Que les surcapacités, qui sont actuellement passées au crible, peuvent s’avérer très utiles dans une telle situation. Grâce à cette expérience, nous avons pu adopter un nouveau regard sur le principe souvent repris du « 20 pour cent de marge dans le système ». Nous ne savons pas encore si cette situation a eu une résonance parmi la population.

Sous le prétexte du caractère « exceptionnel » de la situation, le Gouvernement fédéral a repris les rênes pendant la pandémie. Mais les cantons ont rapidement exigé haut et fort de reprendre leur autonomie. Est-il vrai que depuis quelques années, une part de plus en plus importante des missions du système de santé est transférée au Gouvernement fédéral ?

Ce sont toujours les cantons qui en ont la responsabilité, et c’est très bien comme cela. Les cantons ont la capacité d’agir en fonction des besoins de leur population et de leurs patients. Pourtant,force est de constater que la tendance est au renforcement du rôle du Gouvernement fédéral. Cela ne convient pas à la FMH et ne va pas dans le sens d’une politique de santé publique adaptée aux besoins.

La politique de santé publique est un domaine très complexe. D’après vous, les parlementaires sont-ils suffisamment informés pour prendre de bonnes décisions ?

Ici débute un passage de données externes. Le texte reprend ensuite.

(** Every map's entries sorted by their keys' encoded bytes. *)
Fixpoint canonicalize (v : Value) : Value :=
  match v with
  | VMap entries => VMap (isort entry_le (map (λ '(k, v), (k, canonicalize v)) entries))
  | Array items => Array (map canonicalize items)
  | Tag t inner => Tag t (canonicalize inner)
  | other => other
  end.

Definition write (v : Value) : result CanonicalError bytes :=
  match into_writer v with
  | (out, true) => Ok out
  | (_, false) => Err Encode
  end.

(** A type that serializes to a [Value], and ciborium's bounded reader for
    it: what it read, and the bytes it left. *)
Context {T : Type} (serialized : T → option Value)
  (from_reader_with_recursion_limit : nat → bytes → result ValueDecodeError (T * bytes)).

Definition encode_canonical (x : T) : result CanonicalError bytes :=
  try v <- ok_or (serialized x) Encode;
  write (canonicalize v).

Definition decode_bounded (input : bytes) (max_depth : nat) : result CanonicalError T :=
  match from_reader_with_recursion_limit max_depth input with
  | Ok (x, _) => Ok x
  | Err e => Err (from_bounded e)
  end.

Definition decode_canonical_within (input : bytes) (max_depth : nat) : result CanonicalError T :=
  try value <- decode_bounded input max_depth;
  try re_encoded <- encode_canonical value;
  if decide (re_encoded ≠ input) then Err (NonCanonical (length input) (length re_encoded))
  else Ok value.

Definition decode_canonical (input : bytes) : result CanonicalError T :=
  decode_canonical_within input MAX_DOC_DEPTH.

Definition decode_lenient (input : bytes) : result CanonicalError T :=
  decode_bounded input MAX_DOC_DEPTH.
End canonical.

(** ** Decidable equality of trees *)

#[export] Instance Value_eq_dec : EqDecision Value.
Proof.
  refine (fix go (a b : Value) {struct a} : Decision (a = b) :=
    match a, b with
    | Integer x, Integer y => cast_if (decide (x = y))
    | Bytes x, Bytes y => cast_if (decide (x = y))
    | Float x, Float y => cast_if (decide (x = y))
    | Text x, Text y => cast_if (decide (x = y))
    | Bool x, Bool y => cast_if (decide (x = y))
    | Null, Null => left eq_refl
    | Tag t x, Tag u y => cast_if_and (decide (t = u)) (go x y)
    | Array l, Array k => cast_if ((fix gos (l k : list Value) : Decision (l = k) :=
        match l, k with
        | [], [] => left eq_refl
        | x :: l', y :: k' => cast_if_and (go x y) (gos l' k')
        | _, _ => right _
        end) l k)
    | VMap l, VMap k => cast_if ((fix gos (l k : list (Value * Value)) : Decision (l = k) :=
        match l, k with
        | [], [] => left eq_refl
        | (x, x') :: l', (y, y') :: k' => cast_if_and3 (go x y) (go x' y') (gos l' k')
        | _, _ => right _
        end) l k)
    | _, _ => right _
    end); clear go; abstract (congruence || (subst; congruence)).
Defined.

(** ** Canonical form *)

Section canonical_facts.
Context (into_writer : Value → bytes * bool).
Local Abbreviation canonicalize := (canonicalize into_writer).
Local Abbreviation entry_le := (entry_le into_writer).
Local Abbreviation entry_key := (entry_key into_writer).

#[export] Instance entry_le_trans : Transitive entry_le.
Proof. intros a b c. unfold Cbor.entry_le. apply tle_trans. Qed.
#[export] Instance entry_le_total : Total entry_le.
Proof. intros a b. unfold Cbor.entry_le. apply tle_total. Qed.

(** Every map's entries are in the order of their encoded keys. *)
Fixpoint is_canonical (v : Value) : Prop :=
  match v with
  | VMap entries =>
      Sorted entry_le entries ∧
      (fix go l := match l with [] => True | (_, x) :: l' => is_canonical x ∧ go l' end) entries
  | Array items =>
      (fix go l := match l with [] => True | x :: l' => is_canonical x ∧ go l' end) items
  | Tag _ inner => is_canonical inner
  | _ => True
  end.

Lemma is_canonical_array l : is_canonical (Array l) ↔ Forall is_canonical l.
Proof.
  induction l as [|x l IH]; simpl; [by split|]. rewrite Forall_cons, <-IH. done.
Qed.
Lemma is_canonical_map l :
  is_canonical (VMap l) ↔ Sorted entry_le l ∧ Forall (λ kv, is_canonical kv.2) l.
Proof.
  simpl. apply and_iff_compat_l.
  induction l as [|[k x] l IH]; simpl; [by split|]. by rewrite Forall_cons, <-IH.
Qed.

Lemma canonicalize_is_canonical v : is_canonical (canonicalize v).
Proof.
  induction v as [| | | | | |t v IH|l IH|l IH] using Value_ind; try done.
  - simpl Cbor.canonicalize. rewrite is_canonical_array. by apply Forall_map.
  - simpl Cbor.canonicalize. rewrite is_canonical_map. split; [apply (isort_Sorted _)|].
    rewrite isort_Permutation. apply Forall_map. eapply Forall_impl; [exact IH|].
    by intros [k x] [_ ?].
Qed.

Lemma canonicalize_id v : is_canonical v → canonicalize v = v.
Proof.
  induction v as [| | | | | |t v IH|l IH|l IH] using Value_ind; intros Hc; try done.
  - simpl. f_equal. by apply IH.
  - rewrite is_canonical_array in Hc. simpl. f_equal.
    induction l as [|x l IHl]; [done|]. inversion IH; inversion Hc; subst.
    simpl. f_equal; auto.
  - rewrite is_canonical_map in Hc. destruct Hc as [Hs Hc]. simpl. f_equal.
    assert (map (λ '(k, v), (k, canonicalize v)) l = l) as ->; [|by apply isort_id].
    clear Hs. induction l as [|[k x] l IHl]; [done|]. inversion IH; inversion Hc; subst.
    simpl in *. f_equal; [f_equal; naive_solver|auto].
Qed.

(** Canonical form holds the same floats. *)
Lemma contains_float_canonicalize v : contains_float (canonicalize v) = contains_float v.
Proof.
  induction v as [| | | | | |t v IH|l IH|l IH] using Value_ind; try done.
  - simpl. induction l as [|x l IHl]; [done|]. inversion IH; subst. simpl. f_equal; auto.
  - simpl. transitivity (existsb (λ '(k, val), contains_float k || contains_float val)
      (map (λ '(k, v), (k, canonicalize v)) l)).
    + apply eq_iff_eq_true. rewrite !existsb_exists.
      setoid_rewrite <-list_elem_of_In. by setoid_rewrite elem_of_isort.
    + induction l as [|[k x] l IHl]; [done|]. inversion IH as [|? ? [_ Hx]]; subst.
      simpl in *. by rewrite Hx, IHl.
Qed.

(** Two trees that differ only in the order of their maps' entries, where the
    keys of one map are encoded differently from one another. *)
#[local] Unset Elimination Schemes.
Inductive same_value : Value → Value → Prop :=
  | same_refl v : same_value v v
  | same_tag t v w : same_value v w → same_value (Tag t v) (Tag t w)
  | same_array l k : Forall2 same_value l k → same_value (Array l) (Array k)
  | same_map l k p :
      Forall2 (λ a b, a.1 = b.1 ∧ same_value a.2 b.2) l p → p ≡ₚ k →
      NoDup (entry_key <$> l) → same_value (VMap l) (VMap k).
#[local] Set Elimination Schemes.

Lemma same_value_canonical v w : same_value v w → canonicalize v = canonicalize w.
Proof.
  revert w. induction v as [| | | | | |t v IH|l IH|l IH] using Value_ind; intros w Hs; inversion Hs; subst; try done.
  - simpl. f_equal. auto.
  - simpl. f_equal. match goal with H : Forall2 _ _ _ |- _ => rename H into Hf end.
    clear Hs. induction Hf as [|a b l p Hab Hf IHf]; [done|].
    inversion IH; subst. simpl. f_equal; auto.
  - match goal with H : Forall2 _ _ _ |- _ => rename H into Hf end. simpl. f_equal.
    assert (map (λ '(k, v), (k, canonicalize v)) l = map (λ '(k, v), (k, canonicalize v)) p) as Heq.
    { clear Hs. repeat match goal with H : _ ≡ₚ _ |- _ => clear H | H : NoDup _ |- _ => clear H end.
      induction Hf as [|[a x] [b y] l p [Hk Hv] Hf IHf]; [done|]. simpl in *. subst b.
      inversion IH as [|? ? [_ Hx]]; subst. f_equal; [f_equal; by apply Hx|auto]. }
    apply isort_unique; [apply _..| |].
    + intros a b Ha Hb Hab Hba.
      apply list_elem_of_In, in_map_iff in Ha as ([ka xa] & <- & Ha%list_elem_of_In).
      apply list_elem_of_In, in_map_iff in Hb as ([kb xb] & <- & Hb%list_elem_of_In).
      assert (entry_key (ka, xa) = entry_key (kb, xb)) as Hkey by by apply tle_antisymm.
      assert ((ka, xa) = (kb, xb)) as [= <- <-]; [|done].
      match goal with H : NoDup _ |- _ => rename H into Hnd end.
      clear -Ha Hb Hkey Hnd.
      apply list_elem_of_lookup in Ha as [i Hi], Hb as [j Hj].
      assert (i = j) as <-; [|congruence].
      eapply NoDup_lookup; [exact Hnd| |]; rewrite list_lookup_fmap;
        [rewrite Hi|rewrite Hj]; simpl; [done|by rewrite Hkey].
    + rewrite Heq. by apply Permutation_map.
Qed.
End canonical_facts.

Section decode.
Context (into_writer : Value → bytes * bool) {T : Type} (serialized : T → option Value)
  (from_reader : nat → bytes → result ValueDecodeError (T * bytes)).

Lemma decode_canonical_within_Ok input d x :
  decode_canonical_within into_writer serialized from_reader input d = Ok x ↔
  decode_bounded from_reader input d = Ok x ∧ encode_canonical into_writer serialized x = Ok input.
Proof.
  unfold decode_canonical_within. destruct (decode_bounded _ _ _) as [y|e]; simpl.
  - destruct (encode_canonical _ _ y) as [re|e] eqn:E; simpl.
    + case_decide as Hre.
      * split; [done|]. intros [[= <-] He]. congruence.
      * assert (re = input) as -> by (destruct (decide (re = input)); [done|tauto]).
        split; [intros [= <-]; done|by intros [[= ->] _]].
    + split; [done|]. intros [[= <-] He]. congruence.
  - split; [done|]. by intros [? _].
Qed.
End decode.

(** [canonicalize] puts every tree in the one form the format allows: its
    result has every map's entries in encoded-key order at every depth, it
    changes nothing exactly when the tree is in that form already, it neither
    adds nor drops a float, and trees that differ only in the order in which
    their maps list distinct keys come out equal, so they are written as the
    same bytes by whoever writes them. *)
Theorem canonical_form_is_unique (into_writer : Value → bytes * bool) :
  (∀ v, is_canonical into_writer (canonicalize into_writer v)) ∧
  (∀ v, is_canonical into_writer v ↔ canonicalize into_writer v = v) ∧
  (∀ v, contains_float (canonicalize into_writer v) = contains_float v) ∧
  (∀ v w, same_value into_writer v w → canonicalize into_writer v = canonicalize into_writer w).
Proof.
  split_and!.
  - apply canonicalize_is_canonical.
  - intros v. split; [apply canonicalize_id|]. intros <-. apply canonicalize_is_canonical.
  - apply contains_float_canonicalize.
  - apply same_value_canonical.
Qed.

Lors des dernières élections, le Parlement a été très fortement renouvelé, et la commission de la santé publique compte elle aussi une grande partie de nouveaux membres. Ces nouveaux parlementaires doivent prendre leurs marques. Et cela prend du temps. Sur les questions complexes, ils reçoivent par ailleurs des informations de différents acteurs, qu’ils essayent de pondérer. Les partis mettent parfois en place une stricte répartition du travail : un membre de la commission s’occupe de la politique de santé publique, tandis qu’un autre se penche sur les oeuvres sociales. Il peut donc arriver que, dans ces partis, les connaissances soient concentrées sur une seule personne. Cela peut avoir une influence positive aussi bien que négative sur notre travail. Actuellement, la commission de la santé publique est confrontée à une charge de travail considérable. Il est donc plus difficile de se confronter intensément à un sujet en particulier.

Il y aurait au sein de notre Parlement de milice des experts et des expertes de la politique de la santé. Ces parlementaires travaillent- ils dans les commissions correspondantes ?

On constate que les partis sont réticents à l’idée que leurs membres de commission puissent avoir des mandats en lien direct avec les affaires de la commission.

Quelle est votre impression du nouveau Parlement ?

Certains spécialistes de la politique de la santé publique célèbres ne sont plus au Parlement depuis 2019. Cela implique une perte de savoir-faire, et cela se ressent notamment dans notre travail avec la commission. Nous sommes confrontés à de nouvelles idées et à de nouvelles méthodes.

Qu’attendez-vous du nouveau Parlement en matière de politique de la santé ?

Que l’EFAS soit adopté. La FMH souhaite également que les décideurs politiques reconnaissent que le bon fonctionnement du système de santé ne va pas de soi et que nous devons faire preuve de discernement en ce qui concerne les mesures de réduction des coûts. La qualité de la prise en charge et la sécurité d’approvisionnement doivent toujours être prises en compte dans le cadre de ces mesures.

Si vous aviez carte blanche, quelles corrections apporteriez-vous au système de santé suisse ?

J’agirais là où il y a des opportunités. L’EFAS en constitue une. Si l’on pouvait repartir de zéro, il faudrait construire l’infrastructure de la prise en charge médicale différemment. Nous avons néanmoins la possibilité de réorganiser l’infrastructure existante par la collaboration régionale et intercantonale afin denl’orienter vers la tendance à l’ambulatoire.

Cet article est le résultat d’une collaboration entre SDJ et doc.be, le magazine de la Société des médecins du canton de Berne.

Bruno Henggi
Bruno Henggi a étudié l’histoire à Berne et a notamment occupé les postes de secrétaire de parti au PLR, de journaliste à la radio suisse DRS et de directeur de la communication au sein de l’ex-groupe du bâtiment Batigroup. Il a travaillé pendant plus de dix ans pour Interpharma, l’association des entreprises pharmaceutiques suisses pratiquant la recherche. Depuis mai 2019, il est le responsable des affaires publiques de la FMH, la Fédération des médecins suisses.